Shedding of the coronary endothelial glycocalyx: effects of hypoxia/reoxygenation vs ischaemia/reperfusion

Background. Vascular endothelium is covered by a glycocalyx. Damage to the glycocalyx after systemic inflammation or ischaemia/reperfusion contributes to increased vascular permeability and leucocyte adhesion. The underlying mechanisms leading to ischaemia/reperfusion-induced glycocalyx shedding are incompletely understood, in terms of lack of oxygen, absence of flow, or return of oxygen. Methods. Isolated guinea pig hearts perfused with Krebs-Henseleit buffer at 37 degrees C underwent 20 min of either stopped-flow ischaemia or hypoxic perfusion with subsequent reperfusion/reoxygenation (n=6 each). Hearts perfused with normoxic buffer served as time controls. Epicardial transudate was collected to assess coronary net fluid filtration, colloid extravasation, and histamine release by mast cells. Syndecan-1 and heparan sulphate were measured in coronary effluent, together with lactate, purines, and the release of mast-cell tryptase beta.
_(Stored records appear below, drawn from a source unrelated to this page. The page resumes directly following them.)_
Definition header_encode (h : StandardHeader) (w : Encoder) : Encoder :=
  let w := w_str w tags.SENDER_COMP_ID (sender_comp_id h) in
  let w := w_str w tags.TARGET_COMP_ID (target_comp_id h) in
  let w := w_u64 w tags.MSG_SEQ_NUM (msg_seq_num h) in
  w_str w tags.SENDING_TIME (sending_time h).
End writer.
Definition out_header (p : CompId * CompId) (seq now_ms : Z) : StandardHeader :=
  {| sender_comp_id := p.1; target_comp_id := p.2; msg_seq_num := seq;
     sending_time := from_epoch_ms now_ms |}.

Definition emit (now_ms : Z) (build : StandardHeader → result FixEncodeError string) : M string :=
  p ← peer;
  s ← sm_get;
  let seq := next_sender_seq (sf_counters s) in
  frame ← sm_lift (map_err EncodeError (build (out_header p seq now_ms)));
  next ← sm_lift (ok_or SequenceExhausted (checked_add u64 seq 1));
  _ ← match sf_key s with
      | Some key => sm_store (λ st, store_outbound_and_advance st key seq frame next)
      | None => mret tt
      end;
  _ ← sm_modify (set_sent next now_ms);
  mret frame.

Definition persist_counters : M unit :=
  s ← sm_get;
  match sf_key s with
  | Some key => sm_store (λ st, save_counters st key (sf_counters s))
  | None => mret tt
  end.

Definition persist_inbound : M unit := persist_counters.

(** The inbound counter moves past the consumed message. *)
Definition bump_target : M unit :=
  s ← sm_get;
  next ← sm_lift (ok_or SequenceExhausted (checked_add u64 (next_target_seq (sf_counters s)) 1));
  sm_modify (λ s, set_counters (set_next_target next (sf_counters s)) s).

Definition end_resend : M unit :=
  s ← sm_get;
  if bool_decide (sf_phase s = AwaitingResend) then sm_modify (set_phase ActivePhase) else mret tt.

Definition advance_inbound_in_memory : M unit := _ ← bump_target; end_resend.
Definition advance_inbound : M unit := _ ← bump_target; persist_counters.
Definition consume_inbound : M unit := _ ← advance_inbound; end_resend.

Definition logout_close (now_ms : Z) (reason : string) : M Reaction :=
  _ ← sm_modify (set_phase Closing);
  frame ← emit now_ms (λ header, Logout_encode {| lg_header := header; lg_text := Some reason |});
  mret (reaction_emit_close [frame]).

Definition emit_resend_request (now_ms begin : Z) : M string :=
  emit now_ms (λ header, ResendRequest_encode
    {| rr_header := header; rr_begin_seq_no := begin; rr_end_seq_no := 0 |}).
(** What happens to an admitted session: a decoded message, an undecodable one, a
    tick, the deferred persist of a routed order, and the frames the router sends. *)
Inductive session_event :=
  | EvInbound (m : DecodedMessage) (now_ms : Z) (revoked : bool)
  | EvDecodeError (error : FixDecodeError) (now_ms : Z)
  | EvTick (now_ms : Z) (revoked : bool)
  | EvPersistInbound
  | EvOrderRejected (symbol : Symbol) (side : OrderSide) (price : option Cents) (reason : Z)
      (t : option string) (now_ms : Z)
  | EvMdReject (md_req_id : string) (reason : Z) (t : option string) (now_ms : Z)
  | EvMdSnapshot (md_req_id : string) (symbol : Symbol) (rpt_seq : Z)
      (entries : list SnapshotEntry) (now_ms : Z)
  | EvMdIncremental (md_req_id : string) (rpt_seq : Z) (entries : list IncrementalEntry)
      (now_ms : Z).

Definition run_event (e : session_event) : M (list string) :=
  match e with
  | EvInbound m now revoked =>
      d ← handle_active m now revoked;
      mret match d with Reacted rx => rx_frames rx | Route _ => [] end
  | EvDecodeError err now => rx ← reject_decode_error err now; mret (rx_frames rx)
  | EvTick now revoked => rx ← on_tick now revoked; mret (rx_frames rx)
  | EvPersistInbound => _ ← persist_inbound; mret []
  | EvOrderRejected s sd p r t now =>
      rx ← emit_order_rejected_code s sd p r t now; mret (rx_frames rx)
  | EvMdReject i r t now => rx ← emit_md_request_reject i r t now; mret (rx_frames rx)
  | EvMdSnapshot i s q l now => f ← emit_md_snapshot i s q l now; mret [f]
  | EvMdIncremental i q l now => f ← emit_md_incremental i q l now; mret [f]
  end.

(** Events up to the first error, which ends the session. *)
Fixpoint run_events (es : list session_event) : M (list string) :=
  match es with
  | [] => mret []
  | e :: es => fs ← run_event e; fs' ← run_events es; mret (fs ++ fs')
  end.

Definition is_resend_event (e : session_event) : bool :=
  match e with EvInbound m _ _ => is_resend m | _ => false end.

Lemma sends_reaction (m : M Reaction) :
  sends m reaction_is → sends (rx ← m; mret (rx_frames rx)) (λ fs fs', fs = fs').
Proof.
  intros Hm. eapply sends_bind; [exact Hm|]. intros rx fs <-. apply sends_ret.
  by rewrite app_nil_r.
Qed.

Lemma sends_frame now build :
  numbered build → sends (f ← emit now build; mret [f] : M (list string)) (λ fs fs', fs = fs').
Proof. intros Hb. eapply sends_bind; [by apply sends_emit|]. intros f fs ->. by apply sends_ret. Qed.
Additional hearts were perfusion-fixed to visualize the glycocalyx. Results. Both ischaemia and hypoxia with reperfusion/reoxygenation resulted in significant increases in net fluid filtration (P<0.05) and release of syndecan-1 and heparan sulphate in coronary effluent. These effects were already seen with the onset of hypoxic perfusion. Histamine was released during hypoxia and reoxygenation and also reperfusion, as was tryptase b, and high concentrations of adenosine (>1 mu mol litre(-1), hypoxia group) and inosine (>7 mu mol litre(-1), ischaemia group) were measured in effluent (P<0.05). Damage to the coronary glycocalyx was evident upon electron microscopy. Conclusions. Both ischaemic and hypoxic hypoxia initiate glycocalyx degradation, promoting an increase in permeability. A contributing mechanism could be purine-mediated degranulation of resident mast cells, with liberated tryptase b acting as potential 'sheddase'.